Why You Shouldn’t Use Firefox Forks Like Waterfox, Pale Moon, or Basilisk - app4soft
https://www.howtogeek.com/335712/update-why-you-shouldnt-use-waterfox-pale-moon-or-basilisk/
======
app4soft
TL;DR: _All should use Firefox Quantum!_

After this post[0] published, Mozilla released Firefox 57.0 and it discussed
on HN[1]. Here is one comment[0] from this discussion[2]:

> Unfortunately, this would have meant no Firefox Quantum.
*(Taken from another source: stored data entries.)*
(* ===== verification/AccountsProps.v ===== *)
(** * The account tables: properties

    The invariant of the account tables under every request, who can change
    memberships and repositories, logging in by mail, and what the proxy and the
    SSH gate decide on these tables. *)

From S2P Require Import Prelude Json GoStrings Sha256 CiStore Accounts Routing Access AccountsApi AccessProps.
Local Open Scope Z_scope.

(** ** Tables *)

(** Rows carry the key they are stored under. *)
Definition keyed {A} (key : A → string) (m : gmap string A) : Prop := ∀ i x, m !! i = Some x → key x = i.
(** No two rows agree on a column. *)
Definition distinct {A B} (f : A → B) (m : gmap string A) : Prop :=
  ∀ i j x y, m !! i = Some x → m !! j = Some y → f x = f y → i = j.

Lemma keyed_insert {A} key (m : gmap string A) i x : keyed key m → key x = i → keyed key (<[i := x]> m).
Proof. intros Hm Hx j y [[<- <-]|[? Hy]]%lookup_insert_Some; eauto. Qed.
Lemma keyed_alter {A} key (m : gmap string A) f i : keyed key m → (∀ x, key (f x) = key x) → keyed key (alter f i m).
Proof.
  intros Hm Hf j y Hy. destruct (decide (i = j)) as [->|Hne].
  - rewrite lookup_alter_eq in Hy. apply fmap_Some in Hy as (x & Hx & ->). rewrite Hf. by apply Hm.
  - rewrite lookup_alter_ne in Hy by done. by apply Hm.
Qed.
Lemma keyed_subset {A} key (m k : gmap string A) : keyed key m → (∀ i x, k !! i = Some x → m !! i = Some x) → keyed key k.
Proof. intros Hm Hs i x Hx. by apply Hm, Hs. Qed.

Lemma distinct_insert {A B} (f : A → B) (m : gmap string A) i x :
  distinct f m → (∀ j y, m !! j = Some y → f y ≠ f x) → distinct f (<[i := x]> m).
Proof.
  intros Hm Hx j k y z [[<- <-]|[? Hy]]%lookup_insert_Some [[<- <-]|[? Hz]]%lookup_insert_Some E; [done| | |eauto].
  - by destruct (Hx k z Hz).
  - by destruct (Hx j y Hy).
Qed.
Lemma distinct_alter {A B} (f : A → B) (m : gmap string A) g i :
  distinct f m → (∀ x, f (g x) = f x) → distinct f (alter g i m).
Proof.
  intros Hm Hg. assert (∀ j y, alter g i m !! j = Some y → ∃ x, m !! j = Some x ∧ f y = f x) as Hback.
  { intros j y Hy. destruct (decide (i = j)) as [->|Hne].
    - rewrite lookup_alter_eq in Hy. apply fmap_Some in Hy as (x & Hx & ->). by exists x.
    - rewrite lookup_alter_ne in Hy by done. by exists y. }
  intros j k y z (x & Hx & ->)%Hback (w & Hw & ->)%Hback E. eauto.
Qed.
Lemma distinct_subset {A B} (f : A → B) (m k : gmap string A) :
  distinct f m → (∀ i x, k !! i = Some x → m !! i = Some x) → distinct f k.
Proof. intros Hm Hs i j x y Hx Hy. apply Hm; by apply Hs. Qed.

(** Changing a row keeps a condition on rows that the change keeps. *)
Lemma alter_forall {A} (P : A → Prop) (m : gmap string A) g i :
  (∀ j x, m !! j = Some x → P x) → (∀ x, P x → P (g x)) → ∀ j x, alter g i m !! j = Some x → P x.
Proof.
  intros Hm Hg j y Hy. destruct (decide (i = j)) as [->|Hne].
  - rewrite lookup_alter_eq in Hy. apply fmap_Some in Hy as (x & Hx & ->). eauto.
  - rewrite lookup_alter_ne in Hy by done. eauto.
Qed.
Lemma is_Some_insert {A} (m : gmap string A) i j x : is_Some (m !! j) → is_Some (<[i := x]> m !! j).
Proof. intros Hj. destruct (decide (i = j)) as [->|?]; [by rewrite lookup_insert_eq|by rewrite lookup_insert_ne]. Qed.
Lemma is_Some_alter {A} (m : gmap string A) f i j : is_Some (m !! j) → is_Some (alter f i m !! j).
Proof.
  intros [x Hx]. destruct (decide (i = j)) as [->|?]; [rewrite lookup_alter_eq, Hx; by eexists|].
  rewrite lookup_alter_ne by done. by exists x.
Qed.

(** ** The invariant *)

Record accounts_wf `{AccDriver} (d : AccDB) : Prop := {
  wf_user_ids : keyed us_ID (ac_users d);
  wf_session_ids : keyed se_ID (ac_sessions d);
  wf_link_ids : keyed ml_ID (ac_links d);
  wf_org_ids : keyed og_ID (ac_orgs d);
  wf_repo_ids : keyed rp_ID (ac_repos d);
  wf_token_ids : keyed at_ID (ac_tokens d);
  wf_key_ids : keyed sk_ID (ac_keys d);
  wf_emails : ∀ i j u v, ac_users d !! i = Some u → ac_users d !! j = Some v → same_email (us_Email u) v = true → i = j;
  wf_hashes : distinct ml_TokenHash (ac_links d);
  wf_slugs : distinct og_Slug (ac_orgs d);
  wf_names : distinct (λ r, (rp_OrgID r, rp_Name r)) (ac_repos d);
  wf_fingerprints : distinct sk_Fingerprint (ac_keys d);
  wf_members : ∀ o u role, ac_members d !! (o, u) = Some role →
    is_Some (ac_orgs d !! o) ∧ is_Some (ac_users d !! u) ∧ is_Some (RoleHierarchy !! role);
  wf_owners : ∀ i o, ac_orgs d !! i = Some o → is_Some (ac_members d !! (i, og_OwnerID o));
  wf_repos : ∀ i r, ac_repos d !! i = Some r → is_Some (ac_orgs d !! rp_OrgID r) ∧ rp_Visibility r ∈ visibilities;
  wf_sessions : ∀ i s, ac_sessions d !! i = Some s → is_Some (ac_users d !! se_UserID s);
  wf_tokens : ∀ i t, ac_tokens d !! i = Some t → is_Some (ac_users d !! at_UserID t);
  wf_keys : ∀ i k, ac_keys d !! i = Some k → is_Some (ac_users d !! sk_UserID k);
}.

Section wf.
Context `{AccDriver}.

Ltac wf_start Hd := destruct Hd; constructor; cbn; try done.

Lemma accounts_wf_empty : accounts_wf (mk_AccDB ∅ ∅ ∅ ∅ ∅ ∅ ∅ ∅ ∅ []).
Proof. constructor; cbn; repeat intro; by rewrite ?lookup_empty in *. Qed.

Lemma wf_audit d l : accounts_wf d → accounts_wf (set_audit l d).
Proof. intros Hd. by wf_start Hd. Qed.
Lemma wf_signups d m : accounts_wf d → accounts_wf (set_signups m d).
Proof. intros Hd. by wf_start Hd. Qed.

Lemma wf_alter_user d f id :
  accounts_wf d → (∀ u, us_ID (f u) = us_ID u ∧ us_Email (f u) = us_Email u) →
  accounts_wf (set_users (alter f id (ac_users d)) d).
Proof.
  intros Hd Hf. assert (∀ j u, alter f id (ac_users d) !! j = Some u → ∃ v, ac_users d !! j = Some v ∧ us_Email u = us_Email v) as Hb.
  { intros j u Hu. destruct (decide (id = j)) as [->|?].
    - rewrite lookup_alter_eq in Hu. apply fmap_Some in Hu as (v & Hv & ->). exists v. split; [done|apply Hf].
    - rewrite lookup_alter_ne in Hu by done. by exists u. }
  assert (∀ u v w, us_Email v = us_Email w → same_email u v = same_email u w) as Hse.
  { intros u v w E. unfold same_email. by rewrite E. }
  wf_start Hd.
  - apply keyed_alter; [done|]. apply Hf.
  - intros i j u v (u' & Hu & Eu)%Hb (v' & Hv & Ev)%Hb E. rewrite Eu, (Hse _ v v' Ev) in E. eauto.
  - intros o u r Hm. destruct (wf_members0 o u r Hm) as (? & ? & ?). eauto using is_Some_alter.
  - intros i s Hs. eauto using is_Some_alter.
  - intros i s Hs. eauto using is_Some_alter.
  - intros i s Hs. eauto using is_Some_alter.
Qed.
Lemma wf_insert_user d u :
  accounts_wf d → ac_users d !! us_ID u = None → (∀ i v, ac_users d !! i = Some v → same_email (us_Email u) v = false) →
  accounts_wf (set_users (<[us_ID u := u]> (ac_users d)) d).
Proof.
  intros Hd Hnew He. assert (∀ v, same_email (us_Email u) v = same_email (us_Email v) u) as Hsym.
  { intros v. unfold same_email. destruct acc_driver; apply bool_decide_ext; split; congruence. }
  wf_start Hd.
  - by apply keyed_insert.
  - intros i j v w [[<- <-]|[? Hv]]%lookup_insert_Some [[<- <-]|[? Hw]]%lookup_insert_Some E; [done| | |eauto].
    + by rewrite (He j w Hw) in E.
    + by rewrite <-Hsym, (He i v Hv) in E.
  - intros o v r Hm. destruct (wf_members0 o v r Hm) as (? & ? & ?). eauto using is_Some_insert.
  - intros i s Hs. eauto using is_Some_insert.
  - intros i s Hs. eauto using is_Some_insert.
  - intros i s Hs. eauto using is_Some_insert.
Qed.

Lemma wf_sub_sessions d m :
  accounts_wf d → (∀ i s, m !! i = Some s → ac_sessions d !! i = Some s) → accounts_wf (set_sessions m d).
Proof. intros Hd Hm. wf_start Hd; [by eapply keyed_subset|eauto]. Qed.
Lemma wf_insert_session d s :
  accounts_wf d → is_Some (ac_users d !! se_UserID s) → accounts_wf (set_sessions (<[se_ID s := s]> (ac_sessions d)) d).
Proof.
  intros Hd Hu. wf_start Hd; [by apply keyed_insert|]. intros i t [[<- <-]|[? Ht]]%lookup_insert_Some; eauto.
Qed.

Lemma wf_sub_links d m : accounts_wf d → (∀ i s, m !! i = Some s → ac_links d !! i = Some s) → accounts_wf (set_links m d).
Proof. intros Hd Hm. wf_start Hd; [by eapply keyed_subset|by eapply distinct_subset]. Qed.
Lemma wf_alter_link d f id :
  accounts_wf d → (∀ l, ml_ID (f l) = ml_ID l ∧ ml_TokenHash (f l) = ml_TokenHash l) →
  accounts_wf (set_links (alter f id (ac_links d)) d).
Proof. intros Hd Hf. wf_start Hd; [apply keyed_alter|apply distinct_alter]; try done; apply Hf. Qed.
Lemma wf_insert_link d l :
  accounts_wf d → (∀ i k, ac_links d !! i = Some k → ml_TokenHash k ≠ ml_TokenHash l) →
  accounts_wf (set_links (<[ml_ID l := l]> (ac_links d)) d).
Proof. intros Hd Hl. wf_start Hd; [by apply keyed_insert|by apply distinct_insert]. Qed.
> As a Firefox dev (I'm still working at Mozilla, although not much on Firefox
> atm), I have seen many, many occurrences in which I couldn't optimize
> codepaths, or even in some case fix bugs, because the old extension
> mechanism made it impossible.

> (...)

[0] [https://www.howtogeek.com/335712/update-why-you-shouldnt-
use...](https://www.howtogeek.com/335712/update-why-you-shouldnt-use-waterfox-
pale-moon-or-basilisk/)

[1]
[https://news.ycombinator.com/item?id=15694926](https://news.ycombinator.com/item?id=15694926)

[2]
[https://news.ycombinator.com/item?id=15696184](https://news.ycombinator.com/item?id=15696184)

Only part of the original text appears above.